Even so, it’s hard to argue with the results; the next period of Consuelo’s life was everything she deserved and more.
Later in her life, Consuelo wrote (with the help of a ghostwriter) her autobiography The Glitter and the Gold, where her life with the Duke of Marlborough was “the glitter,” with all its hollow opulence, and her time with Balsan was the true “gold”. They were blissfully happy together, with Balsan doting on his wife. As for Consuelo’s ex-husband, well…he wasn’t so lucky.
While Consuelo had been no saint throughout the course of her marriage, the Duke of Marlborough certainly hadn’t treated her properly, either. Eventually, karma came for him. He too married his mistress, Gladys Deacon, just weeks after the divorce. But unlike Consuelo, his second marriage was far from blissful. It was a total nightmare.
Consuelo’s rival Gladys Deacon was incredibly captivating, but she was also incredibly narcissistic. Shortly after becoming the official lady of the house at Consuelo’s old home of Blenheim, Gladys painted a huge mural of her own sparkling green eyes on the front hall ceiling. And really, this was just a tiny sign of the deranged acts to come.

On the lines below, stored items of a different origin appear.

Lemma design_docs_listed_after :
  readdirSync w (join root "docs/design-docs")
  = inr (children (files w) (base ++ ["docs"; "design-docs"])).
Proof.
  unfold readdirSync.
  rewrite entry_at_eq by (apply join_nonempty || apply join_plain_no_trailing; plain_path).
  rewrite (design_docs_key project w0 w1 d cwd_normal scaffolded).
  pose proof (scaffold_settled _ _ _ scaffolded) as Hs.
  destruct (steps_head project) as [rest Hsteps]. rewrite Hsteps in Hs.
  inversion Hs as [|? ? Hhead _]; subst. simpl in Hhead.
  destruct (Hhead (base ++ ["docs"; "design-docs"])) as [t Ht]; [done|].
  change (files w) with (files w1). by rewrite Ht.
Qed.

Lemma design_docs_indexed_after :
  "index.md" ∈ children (files w) (base ++ ["docs"; "design-docs"]).
Proof.
  apply children_elem. rewrite <- app_assoc. simpl.
  rewrite lookup_after by done. by rewrite design_docs_index_written.
Qed.

Lemma design_docs_stat file :
  file ∈ children (files w) (base ++ ["docs"; "design-docs"]) →
  ∃ mtimeMs, statSync_mtimeMs w (join (join root "docs/design-docs") file) = inr mtimeMs.
Proof.
  intros Hfile. apply children_elem in Hfile as [n Hn].
  rewrite <- app_assoc in Hn. simpl in Hn.
  assert (normal_seg file) as Hnormal.
  { pose proof Hn as Hn'. rewrite lookup_after in Hn' by done.
    destruct (foldl_step_rel_normal _ _ _ _ _ (steps_plain project) Hn') as [Hprev|Hr].
    - apply names_normal in Hprev. apply Forall_app in Hprev as [_ Hprev].
      rewrite !Forall_cons in Hprev. tauto.
    - rewrite !Forall_cons in Hr. tauto. }
  pose proof Hnormal as (Hne & _ & _ & Hsf).
  exists (mtimeMs_of n). unfold statSync_mtimeMs.
  assert (plain file) as Hplain by (unfold plain; rewrite Hsf; by constructor).
  rewrite entry_at_eq by (apply join_nonempty || by apply join_plain_no_trailing).
  rewrite resolve_join by (apply join_nonempty || done).
  rewrite (design_docs_key project w0 w1 d cwd_normal scaffolded), Hsf. cbn [foldl].
  rewrite walk_normal by done.
  rewrite node_at_app by done. rewrite <- app_assoc. simpl.
  by rewrite Hn.
Qed.

(** The pass completes; it records no error, and warnings for stale design
    documents only. *)
Lemma scaffolded_validates :
  ∃ found out,
    validate w (new_StructureValidator root)
    = (Return true, {| rootDir := root; errors := []; warnings := stale <$> found;
                       stdout := out |}).
Proof.
  pose proof (required_created project) as Hreq.
  apply all_after in Hreq. rewrite !Forall_cons in Hreq.
  set (guide := getAgentsTemplate (projectType project)).
  assert (readFileSync w (join root "AGENTS.md") = inr guide) as Hagents
    by (apply read_after; [plain_path|apply guide_utf8|apply agents_written]).
  assert (readFileSync w (join root "CLAUDE.md") = inr guide) as Hclaude
    by (apply read_after; [plain_path|apply guide_utf8|apply claude_written]).
  set (entries := children (files w) (base ++ ["docs"; "design-docs"])).
  set (docs := List.filter (λ f, endsWith f ".md") entries).
  set (mt := λ file,
         match statSync_mtimeMs w (join (join root "docs/design-docs") file) with
         | inr t => t
         | inl _ => 0%Z
         end).
  assert ("index.md" ∈ docs) as Hindex.
  { apply list_elem_of_In, filter_In. split; [|done].
    apply list_elem_of_In, design_docs_indexed_after. }
  assert ((length docs =? 0)%nat = false) as Hlen.
  { destruct docs; [by apply elem_of_nil in Hindex|done]. }
  eexists _, _. unfold validate.
  erewrite bind_Return by done.
  erewrite bind_Return; cycle 1.
  { apply (validateRootDocs_clean w root guide); try done.
    - rewrite !Forall_cons; tauto.
    - apply guide_is_short. }
  erewrite bind_Return; cycle 1.
  { apply (validateDocsStructure_clean w root); try done; rewrite !Forall_cons; tauto. }
  erewrite bind_Return; cycle 1.
  { apply (validateCrossLinks_clean w root guide); try done.
    apply all_after, links_created. }
  erewrite bind_Return; cycle 1.
  { apply (validateDocFreshness_eq w _ entries mt).
    - apply design_docs_listed_after.
    - apply Forall_forall. intros file Hfile _. unfold mt. simpl.
      apply list_elem_of_In, filter_In in Hfile as [Hfile _].
      apply list_elem_of_In in Hfile.
      by destruct (design_docs_stat file Hfile) as [t ->]. }
  fold docs. rewrite Hlen.
  erewrite bind_Return by apply printResults_report.
  erewrite bind_Return by done. simpl. reflexivity.
Qed.
End scaffolded.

By the time Consuelo and her second husband Jacques Balsan were happily entering middle age, the duke and Gladys were doing nothing but tormenting each other. Gladys not only bred “Blenheim Spaniels”—a hobby her husband detested—just to spite the duke, she also reportedly kept a gun in her bedroom to prevent him from ever entering (this kind of thing seemed to happen to Marlborough a lot).
Eventually, the duke evicted Gladys from the premises and passed in 1934, utterly estranged from his second wife.
Consuelo’s relationship with the Duke of Marlborough didn’t last, but her friendship with his cousin Winston Churchill surprisingly managed to pass the test of time. Churchill frequently visited Consuelo in her chateau near Paris into the 1930s. But for all her mid-life happiness, the next decades brought final tragedies to Consuelo’s story.
In 1956, Consuelo got devastating news. Her youngest son, Lord Ivor Spencer-Churchill, developed a brain tumor, and his health quickly went downhill. Doctors weren’t able to operate on it, so Consuelo had to watch as her baby deteriorated and then passed that September at just 57 years old. And the hands of fate had even more cruelties to dish out.
1956 was a horrific year for Consuelo. Not only did her son pass that fall, but in November of that year, her beloved husband Jacques Balsan—now frail and 88 years old—also passed. In the span of two months, Consuelo had lost two of the people she loved the most, and she was well and truly alone for the first time in her life.
Consuelo spent her remaining years living like a ghost of a bygone age—which, in all honesty, she was. Living out the next decade in Long Island, New York, she followed her husband and son into the grave on December 6, 1964, passing at the age of 87. With her went some of the last living memories of the Gilded Age of America.